Sample First-Year Course

Pa'lante: Raising Voices/Fostering Change

Antonio Gramsci, one of the leading activists and theorists of social movements, offered a theory of how power and resistance operate simultaneously. Similarly, Stuart Hall, one of the leading sociologists of the 20th century, also reminds us that power cultivates resistance. And in the context of the Americas, Latin Americans and U.S. Latin@s—along with other communities of color—have served as a vanguard for social change, articulating numerous forms of resisting Empire, sexism, racism, and class inequality. Employing a perspective that accounts for the primacy of gender, sexuality, class, and race, this tutorial will discuss and analyze community-based and transnational efforts to foster social transformation, including Zapatismo and other indigenous-based movements, the autonomous movements of Argentina, Chavismo in Venezuela, Caribbean Independence movements, as well as the U.S. Latin@ efforts around cultural and legal citizenship, labor, and educational rights. Multi-media presentations, guest speakers, and field trips will complement in-class discussions.
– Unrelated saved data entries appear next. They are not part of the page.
(** * The chat page of the document question-answering assistant

    A shallow embedding of the two variants of the page: the mock
    variant ([src/pages/Index.tsx], module [Mock]) and the variant
    wired to the backend (module [Remote]).  Each variant owns a Redux
    slice (a reducer over [ChatState]), a handful of event handlers and,
    for the mock variant, the keyword resolver [generateMockResponse]. *)

From Stdlib Require Import List NArith ZArith Bool Ascii String DecimalString DecimalN Lia.
Import ListNotations.

Set Implicit Arguments.

(** ** JavaScript strings

    A JavaScript string is a sequence of UTF-16 code units. *)

Module JS.

Definition jsstring := list N.

(** String literals of the source, all ASCII. *)
Definition js (s : string) : jsstring :=
  map N_of_ascii (list_ascii_of_string s).

(** [Number.prototype.toString] on a non-negative integer. *)
Definition toString (n : N) : jsstring :=
  js (NilEmpty.string_of_uint (N.to_uint n)).

(** WhiteSpace and LineTerminator code points of ECMAScript, the ones
    [String.prototype.trim] strips.  All of them lie in the BMP. *)
Definition isWhiteSpace (c : N) : bool :=
  ((9 <=? c) && (c <=? 13)            (* TAB LF VT FF CR *)
   || (c =? 32)                       (* SPACE *)
   || (c =? 160)                      (* NBSP *)
   || (c =? 5760)                     (* U+1680 *)
   || ((8192 <=? c) && (c <=? 8202))  (* U+2000 .. U+200A *)
   || (c =? 8232) || (c =? 8233)      (* U+2028 U+2029 *)
   || (c =? 8239)                     (* U+202F *)
   || (c =? 8287)                     (* U+205F *)
   || (c =? 12288)                    (* U+3000 *)
   || (c =? 65279))%N.                (* U+FEFF *)

Fixpoint trimStart (s : jsstring) : jsstring :=
  match s with
  | [] => []
  | c :: rest => if isWhiteSpace c then trimStart rest else s
  end.

Definition trimEnd (s : jsstring) : jsstring := rev (trimStart (rev s)).

Definition trim (s : jsstring) : jsstring := trimEnd (trimStart s).

(** Truthiness of a string: only the empty string is falsy. *)
Definition truthy (s : jsstring) : bool :=
  match s with [] => false | _ :: _ => true end.

Fixpoint startsWith (s p : jsstring) {struct p} : bool :=
  match p, s with
  | [], _ => true
  | _ :: _, [] => false
  | a :: p', b :: s' => (a =? b)%N && startsWith s' p'
  end.

(** [String.prototype.includes]: the search string occurs at some
    position. *)
Fixpoint includes (s kw : jsstring) : bool :=
  startsWith s kw
  || match s with
     | [] => false
     | _ :: s' => includes s' kw
     end.

Definition asciiLower (c : N) : N :=
  if ((65 <=? c) && (c <=? 90))%N then (c + 32)%N else c.

Section CaseMapping.

(** [String.prototype.toLowerCase] maps the string code point by code
    point with the Unicode case table, which is not part of this
    repository.  ASCII is mapped in place, [A]-[Z] to [a]-[z]; what a
    code unit outside ASCII contributes (it may depend on its
    neighbours: a surrogate pair, a final sigma) is given by
    [lowerNonAscii before c after]. *)
Variable lowerNonAscii : jsstring -> N -> jsstring -> jsstring.

Fixpoint lowerFrom (before s : jsstring) : jsstring :=
  match s with
  | [] => []
  | c :: rest =>
      (if (c <? 128)%N then [asciiLower c] else lowerNonAscii before c rest)
        ++ lowerFrom (before ++ [c]) rest
  end.

Definition toLowerCase (s : jsstring) : jsstring := lowerFrom [] s.

End CaseMapping.

End JS.

Import JS.

(** [===] on strings. *)
Fixpoint strictEquals (a b : jsstring) : bool :=
  match a, b with
  | [], [] => true
  | c :: a', d :: b' => (c =? d)%N && strictEquals a' b'
  | _, _ => false
  end.

(** ** Values shared by the two variants *)

Inductive Role := user | assistant.

Inductive Status := indexed | pending.

Definition Status_eqb (a b : Status) : bool :=
  match a, b with
  | indexed, indexed | pending, pending => true
  | _, _ => false
  end.

(** The two clock readings a handler takes when it builds a message:
    [Date.now()] for the id and [new Date()] for the timestamp. *)
Record Clock := { dateNow : N; newDate : N }.

(** How a promise settles. *)
Inductive Outcome (A : Type) :=
| Fulfilled (a : A)
| Rejected.
Arguments Rejected {A}.

(** ** Handlers as programs over the page state

    A handler runs against the state [W] of the page.  It completes,
    raises, or is suspended at an [await]; in the last case the rest of
    the handler, together with the [try] blocks around the [await], runs
    when the promise settles. *)

Inductive Exn := DispatchError | NetworkError | TypeError.

Inductive Result (A : Type) :=
| Ok (a : A)
| Throw (e : Exn)
| Suspended.
Arguments Throw {A} e.
Arguments Suspended {A}.

Definition M (W A : Type) := W -> Result A * W.

Definition ret {W A} (a : A) : M W A := fun w => (Ok a, w).

Definition bind {W A B} (m : M W A) (k : A -> M W B) : M W B :=
  fun w =>
    match m w with
    | (Ok a, w') => k a w'
    | (Throw e, w') => (Throw e, w')
    | (Suspended, w') => (Suspended, w')
    end.

Definition throw {W A} (e : Exn) : M W A := fun w => (Throw e, w).
(* ===== verification/State.v ===== *)
(** * Kernel data: the C structures and the static variables

    One record per C [struct], one per component for its file-scope
    variables, and [kernel] for the whole secure kernel.  Pointers are indices
    in allocation order ([dev_ptr], [port_ptr]) or names of the one object
    they can designate; a function pointer is the name of the function.  An
    array member together with its [num_] companion is a list. *)

From stdpp Require Import prelude gmap list strings.
From Stdlib Require Import ZArith Lia.
From S2P Require Import Prelude Platform.
#[local] Open Scope Z_scope.

(** Index of a [struct device] in allocation order. *)
Abbreviation dev_ptr := nat (only parsing).
(** Index of a [struct mxc_gpio_port] in allocation order. *)
Abbreviation port_ptr := nat (only parsing).

(** ** Memory mapping (core_mmu.h, tee_mmu_types.h) *)

Inductive teecore_memtypes :=
| MEM_AREA_NOTYPE
| MEM_AREA_TEE_RAM
| MEM_AREA_TEE_RAM_RX
| MEM_AREA_TEE_RAM_RO
| MEM_AREA_TEE_RAM_RW
| MEM_AREA_TEE_COHERENT
| MEM_AREA_TA_RAM
| MEM_AREA_NSEC_SHM
| MEM_AREA_RAM_NSEC
| MEM_AREA_RAM_SEC
| MEM_AREA_IO_NSEC
| MEM_AREA_IO_SEC
| MEM_AREA_RES_VASPACE
| MEM_AREA_SHM_VASPACE
| MEM_AREA_TA_VASPACE
| MEM_AREA_SDP_MEM
| MEM_AREA_MAXTYPE.
#[global] Instance teecore_memtypes_eq_dec : EqDecision teecore_memtypes.
Proof. solve_decision. Defined.

(** [struct tee_mmap_region] *)
Record tee_mmap_region := TeeMmapRegion {
  mm_type : teecore_memtypes;
  mm_region_size : Z;
  mm_pa : Z;
  mm_va : Z;
  mm_size : Z;
  mm_attr : Z;
}.
Definition set_mm_type (v : teecore_memtypes) (r : tee_mmap_region) : tee_mmap_region := TeeMmapRegion v (mm_region_size r) (mm_pa r) (mm_va r) (mm_size r) (mm_attr r).
Definition set_mm_region_size (v : Z) (r : tee_mmap_region) : tee_mmap_region := TeeMmapRegion (mm_type r) v (mm_pa r) (mm_va r) (mm_size r) (mm_attr r).
Definition set_mm_pa (v : Z) (r : tee_mmap_region) : tee_mmap_region := TeeMmapRegion (mm_type r) (mm_region_size r) v (mm_va r) (mm_size r) (mm_attr r).
Definition set_mm_va (v : Z) (r : tee_mmap_region) : tee_mmap_region := TeeMmapRegion (mm_type r) (mm_region_size r) (mm_pa r) v (mm_size r) (mm_attr r).
Definition set_mm_size (v : Z) (r : tee_mmap_region) : tee_mmap_region := TeeMmapRegion (mm_type r) (mm_region_size r) (mm_pa r) (mm_va r) v (mm_attr r).
Definition set_mm_attr (v : Z) (r : tee_mmap_region) : tee_mmap_region := TeeMmapRegion (mm_type r) (mm_region_size r) (mm_pa r) (mm_va r) (mm_size r) v.

(** Statics of core_mmu.c and core_mmu_v7.c.  [static_memory_map] holds the
    entries before the terminating [MEM_AREA_NOTYPE] one; an entry absent from
    a translation table is 0, and the level-2 tables are laid out one after
    the other, 256 entries each. *)
Record mmu_data := MmuData {
  static_memory_map : list tee_mmap_region;
  main_mmu_l1_ttb : gmap Z Z;
  main_mmu_l2_ttb : gmap Z Z;
  tables_used : Z;
}.
Definition set_static_memory_map (v : list tee_mmap_region) (r : mmu_data) : mmu_data := MmuData v (main_mmu_l1_ttb r) (main_mmu_l2_ttb r) (tables_used r).
Definition set_main_mmu_l1_ttb (v : gmap Z Z) (r : mmu_data) : mmu_data := MmuData (static_memory_map r) v (main_mmu_l2_ttb r) (tables_used r).
Definition set_main_mmu_l2_ttb (v : gmap Z Z) (r : mmu_data) : mmu_data := MmuData (static_memory_map r) (main_mmu_l1_ttb r) v (tables_used r).
Definition set_tables_used (v : Z) (r : mmu_data) : mmu_data := MmuData (static_memory_map r) (main_mmu_l1_ttb r) (main_mmu_l2_ttb r) v.

(** ** Emulation (secloak/emulation.h) *)

(** Values of [emu_check_t]: the functions ever stored in a region. *)
Inductive emu_check_t := EMU_ALLOW_ALL | EMU_DENY_ALL | GPIO_EMU_CHECK | FB_EMU_CHECK.
#[global] Instance emu_check_t_eq_dec : EqDecision emu_check_t.
Proof. solve_decision. Defined.

Inductive emu_state := EMU_STATE_WRITE | EMU_STATE_READ_BEFORE | EMU_STATE_READ_AFTER.
#[global] Instance emu_state_eq_dec : EqDecision emu_state.
Proof. solve_decision. Defined.

(** [struct region]; the [SLIST] link is the position in the list. *)
Record region := Region {
  rg_base : Z;
  rg_size : Z;
  rg_check : emu_check_t;
}.

#[global] Instance region_eq_dec : EqDecision region.
Proof. solve_decision. Defined.

(** Statics of emulation.c *)
Record emu_data := EmuData {
  emu_data_pstart : Z;
  emu_data_vstart : Z;
  emu_data_size : Z;
  emu_instr_pstart : Z;
  emu_instr_vstart : Z;
  emu_instr_size : Z;
  regions : list region;
}.
Definition set_emu_data_pstart (v : Z) (r : emu_data) : emu_data := EmuData v (emu_data_vstart r) (emu_data_size r) (emu_instr_pstart r) (emu_instr_vstart r) (emu_instr_size r) (regions r).
Definition set_emu_data_vstart (v : Z) (r : emu_data) : emu_data := EmuData (emu_data_pstart r) v (emu_data_size r) (emu_instr_pstart r) (emu_instr_vstart r) (emu_instr_size r) (regions r).
Definition set_emu_data_size (v : Z) (r : emu_data) : emu_data := EmuData (emu_data_pstart r) (emu_data_vstart r) v (emu_instr_pstart r) (emu_instr_vstart r) (emu_instr_size r) (regions r).
Definition set_emu_instr_pstart (v : Z) (r : emu_data) : emu_data := EmuData (emu_data_pstart r) (emu_data_vstart r) (emu_data_size r) v (emu_instr_vstart r) (emu_instr_size r) (regions r).
Definition set_emu_instr_vstart (v : Z) (r : emu_data) : emu_data := EmuData (emu_data_pstart r) (emu_data_vstart r) (emu_data_size r) (emu_instr_pstart r) v (emu_instr_size r) (regions r).
Definition set_emu_instr_size (v : Z) (r : emu_data) : emu_data := EmuData (emu_data_pstart r) (emu_data_vstart r) (emu_data_size r) (emu_instr_pstart r) (emu_instr_vstart r) v (regions r).
Definition set_regions (v : list region) (r : emu_data) : emu_data := EmuData (emu_data_pstart r) (emu_data_vstart r) (emu_data_size r) (emu_instr_pstart r) (emu_instr_vstart r) (emu_instr_size r) v.

(** Statics of imx_csu.c *)
Record csu_data := CsuData {
  csu_base : Z;
  csu_csl_counts : list Z;
}.
Definition set_csu_base (v : Z) (r : csu_data) : csu_data := CsuData v (csu_csl_counts r).
Definition set_csu_csl_counts (v : list Z) (r : csu_data) : csu_data := CsuData (csu_base r) v.

(** ** Interrupts (kernel/interrupt.h) *)

Inductive irq_return := ITRR_NONE | ITRR_HANDLED | ITRR_HANDLED_PASS | ITRR_HANDLED_DEFAULT.
#[global] Instance irq_return_eq_dec : EqDecision irq_return.
Proof. solve_decision. Defined.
Sample Courses at Hampshire

  • Border Matters: Mexico & the United States
  • Brazil and the Atlantic World: The Making & (Re)Making of Racial & Gender Hierarchies
  • The Cuban Revolution: Visions, Realities, Crisis & Collapse
  • Elementary Spanish I & II
  • Empires & Citizenship: Postcoloniality and Puerto Rican Communities
  • Everyday Nightmares of Latin American Urban Culture
  • From the Grassroots to the Streetroots: Urban Social Movements in Latin America
  • Intermediate Spanish I & II
  • Intro to Media Arts in Film, Photography & Video: Cuba
  • Music & Politics of Latin America
  • Music in Caribbean Culture & Society
  • Penning the Dictator
  • Social Movements & Social Change: Zapatismo
  • Third World, Second Sex
  • Trans Latino Cultural Studies

Through the Consortium

  • Central America: Reaction & Reform (MHC)
  • Colonial Latin America: 1492-1821 (SC)
  • Intro to Latin American Cultures (MHC)
  • Motherhood in the Americas (AC)
  • National Latin America: 1821-Present (SC)
  • Spanish Conversation (AC)
  • Spanish Language & Lit (AC)

Facilities and Resources

Semester Study
Hampshire students have an exceptional opportunity to study for a semester in Havana, Cuba where they are tutored by members of La Union Nacional de Escritores y Artistas de Cuba (The National Union of Cuban Writers and Artists), also known as La UNEAC. Students live for the semester in a family-stay situation in the Vedado neighborhood of Havana.

Five College Center for Crossroads in the Study of the Americas
The Five College Center for Crossroads in the Study of the Americas (CISA) is dedicated to new teaching and scholarship on the Americas. Instead of adopting a North-South approach, CISA has developed a triangular model for its work, where the three sides are formed by the Old World (Africa, Asia, Europe), the polities of the New World, and the indigenous peoples of the Americas. This conception of the Americas as a crossroads seeks to promote an awareness of the material inter-relationality of migration, diaspora, and nationhood.